Error: "Failed to get the data key"

  • Your host key is not in .sops.yaml
  • Run sops updatekeys secrets/secrets.yaml after adding the key

Error: "no such file or directory: /etc/ssh/ssh_host_ed25519_key"

  • Host doesn't have an ed25519 SSH key
  • Generate one: sudo ssh-keygen -t ed25519 -f /etc/ssh/ssh_host_ed25519_key -N ""

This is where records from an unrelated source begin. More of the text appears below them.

Lemma gentle_handleTrack participantId isLocal entry rest w :
  steady participantId isLocal (entry :: rest) (document w) = true ->
  gentle (handleTrack app isLocal participantId entry) w.
Proof.
  intros H.
  assert (Hrest : forall w1, sameLookups w w1 ->
                             steady participantId isLocal (entry :: rest) (document w1)
                             = true).
  { intros w1 S. rewrite (steady_sameLookups participantId isLocal (entry :: rest) S).
    exact H. }
  destruct entry as [trackType trackInfo]. unfold handleTrack. cbn [app This.startOrUpdateTrack
    This.destroyTracks This.updateVideoUi This.updateUiForDevicesState].
  apply gentle_seq.
  - destruct (persistentTrack trackInfo) as [t|] eqn:Ht.
    + unfold when. destruct (negb _); [|apply gentle_skip].
      apply (gentle_startOrUpdateTrack trackType trackInfo participantId w Ht).
    + exists w. split; [|apply sameLookups_refl].
      apply destroyTracks_absent_step.
      unfold steady in H. cbn [forallb] in H. unfold entryReady at 1 in H.
      cbn [fst snd] in H. rewrite Ht in H.
      apply andb_true_iff in H. destruct H as [_ H].
      apply andb_true_iff in H. destruct H as [H _].
      apply negb_true_iff in H. exact H.
  - intros w1 S1. specialize (Hrest w1 S1) as H1. apply gentle_seq.
    + unfold when. destruct (String.eqb trackType "video"); [|apply gentle_skip].
      apply gentle_updateVideoUi. unfold steady in H1.
      apply andb_true_iff in H1. destruct H1 as [H1 _].
      apply andb_true_iff in H1. destruct H1 as [H1 _]. exact H1.
    + intros w2 S2.
      assert (S : sameLookups w w2) by (eapply sameLookups_trans; eassumption).
      specialize (Hrest w2 S) as H2.
      unfold when. destruct isLocal; [|apply gentle_skip].
      unfold steady, labelsReady in H2. cbn [negb orb] in H2.
      apply andb_true_iff in H2. destruct H2 as [H2 _].
      apply andb_true_iff in H2. destruct H2 as [_ H2].
      apply andb_true_iff in H2. destruct H2 as [H2 _].
      apply andb_true_iff in H2. destruct H2 as [H2 _].
      apply andb_true_iff in H2. destruct H2 as [Hc Hm].
      apply gentle_updateUiForDevicesState; assumption.
Qed.

(** X15.  In the steady state the loop over the tracks never throws, and it
    stays in the steady state.  The steady state: the participant's container
    with its video element is in the document; for the local participant the
    two device labels are there and have no element children; every entry
    with a live handle is looked up within the selector model (its track type
    is not [video], or the participant id consists of letters, digits, [-]
    and [_]); and for every entry without live handle no element carries the
    id [destroyTracks] would look up.  Every entry is then processed, the loop
    returns normally, and the same holds for the world it returns, so the
    next snapshot of the same shape is processed as well. *)
Theorem track_loop_steady participantId isLocal entries w :
  steady participantId isLocal entries (document w) = true ->
  exists w',
    forEach (handleTrack app isLocal participantId) entries w = Normal w'
    /\ steady participantId isLocal entries (document w') = true.
Proof.
  intros H.
  assert (G : forall done w,
             steady participantId isLocal (done ++ entries)%list (document w) = true ->
             exists w',
               forEach (handleTrack app isLocal participantId) entries w = Normal w'
               /\ sameLookups w w').
  { clear H w. induction entries as [|entry rest IH]; intros done w H.
    - exists w. split; [reflexivity|apply sameLookups_refl].
    - assert (H0 : steady participantId isLocal (entry :: rest) (document w) = true).
      { unfold steady in *. rewrite forallb_app in H.
        apply andb_true_iff in H. destruct H as [H1 H2].
        apply andb_true_iff in H2. destruct H2 as [_ H2].
        rewrite H1, H2. reflexivity. }
      destruct (gentle_handleTrack participantId isLocal entry rest w H0)
        as (w1 & H1 & S1).
      destruct (IH (done ++ [entry])%list w1) as (w' & H2 & S2).
      + rewrite <- app_assoc.
        rewrite (@steady_sameLookups participantId isLocal _ w w1 S1).
        exact H.
      + exists w'. cbn [forEach]. unfold seq. rewrite H1. split; [exact H2|].
        eapply sameLookups_trans; eassumption. }
  destruct (G [] w H) as (w' & H1 & S). exists w'. split; [exact H1|].
  rewrite (steady_sameLookups participantId isLocal entries S). exact H.
Qed.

Secrets not appearing in /run/secrets/

  • SOPS module not enabled in configuration
  • Add: cyberfighter.features.sops.enable = true;

See docs/SOPS-MIGRATION.md for complete secrets management guide.

Module Documentation

Detailed References

Module Organization

NixOS Modules (26 total):

  • Core (4): profiles, system, users, nix-settings
  • Features (22): 1password, bluetooth, cachix, desktop, docker, filesystems, flatpak, fonts, gaming, graphics, networking, packages, printing, proxmox, security, sops, sound, ssh, tailscale, vpn, vscode, wine

Home Manager Modules (14 total):

  • Core (6): common, profiles, system, users, packages, wsl
  • Features (8): git, shell, editor, terminal, desktop, tools, sops, ssh

Profile Defaults

Desktop Profile enables:

  • Desktop environment, Graphics, Sound, NetworkManager
  • Base + Desktop packages, Flatpak with common apps
  • Systemd-boot bootloader

WSL Profile enables:

  • Graphics (for GUI apps)
  • Base packages only
  • Disables bootloader and NetworkManager

Minimal Profile enables:

  • NetworkManager, Systemd-boot
  • Base packages only

Help and Support

Quick Actions

Press Ctrl+P in your terminal for available actions (if using OpenCode)

Learning Resources

Repository Structure

.
├── flake.nix           # Flake configuration (nixosConfigurations, homeConfigurations, deploy.nodes)
├── flake.lock          # Locked flake inputs
├── README.md           # This file
├── hosts/              # Host-specific configurations
│   ├── default.nix     # Centralized host metadata registry
│   ├── razer-nixos/    # Desktop workstation  (flake key: razer-nixos)
│   ├── sys-galp-nix/   # Laptop (deploy-rs managed)  (flake key: sys-galp-nix)
│   ├── thkpd-pve1/     # Proxmox VE node (deploy-rs managed, disko)  (flake key: thkpd-pve1)
│   ├── simple-vm/      # Minimal VM (deploy-rs managed, disko)  (flake key: simple-vm)
│   ├── work-wsl/       # Work WSL environment  (flake key: work-nix-wsl)
│   ├── ryzn-wsl/       # Personal WSL environment  (flake key: ryzn-nix-wsl)
│   ├── nixos-portable/ # Portable installation  (flake key: nixos-portable)
│   └── templates/      # Example configurations
├── modules/            # NixOS system modules
│   ├── core/           # Essential modules (profiles, system, users, nix-settings)
│   └── features/       # Optional features (22 modules)
├── home/               # Home-manager configurations
│   ├── modules/        # Home-manager modules (14 total)
│   ├── cyberfighter/   # cyberfighter user home config
│   └── jdguillot/      # jdguillot user home config
├── secrets/            # SOPS encrypted secrets
├── docs/               # Documentation
│   ├── MODULES.md
│   ├── HOME-MANAGER.md
│   └── SOPS-MIGRATION.md
└── scripts/            # Utility scripts

Contributing

This is a personal dotfiles repository, but feel free to:

  • Use it as inspiration for your own configuration
  • Submit issues for bugs or unclear documentation
  • Suggest improvements via pull requests

License

This configuration is provided as-is for personal and educational use.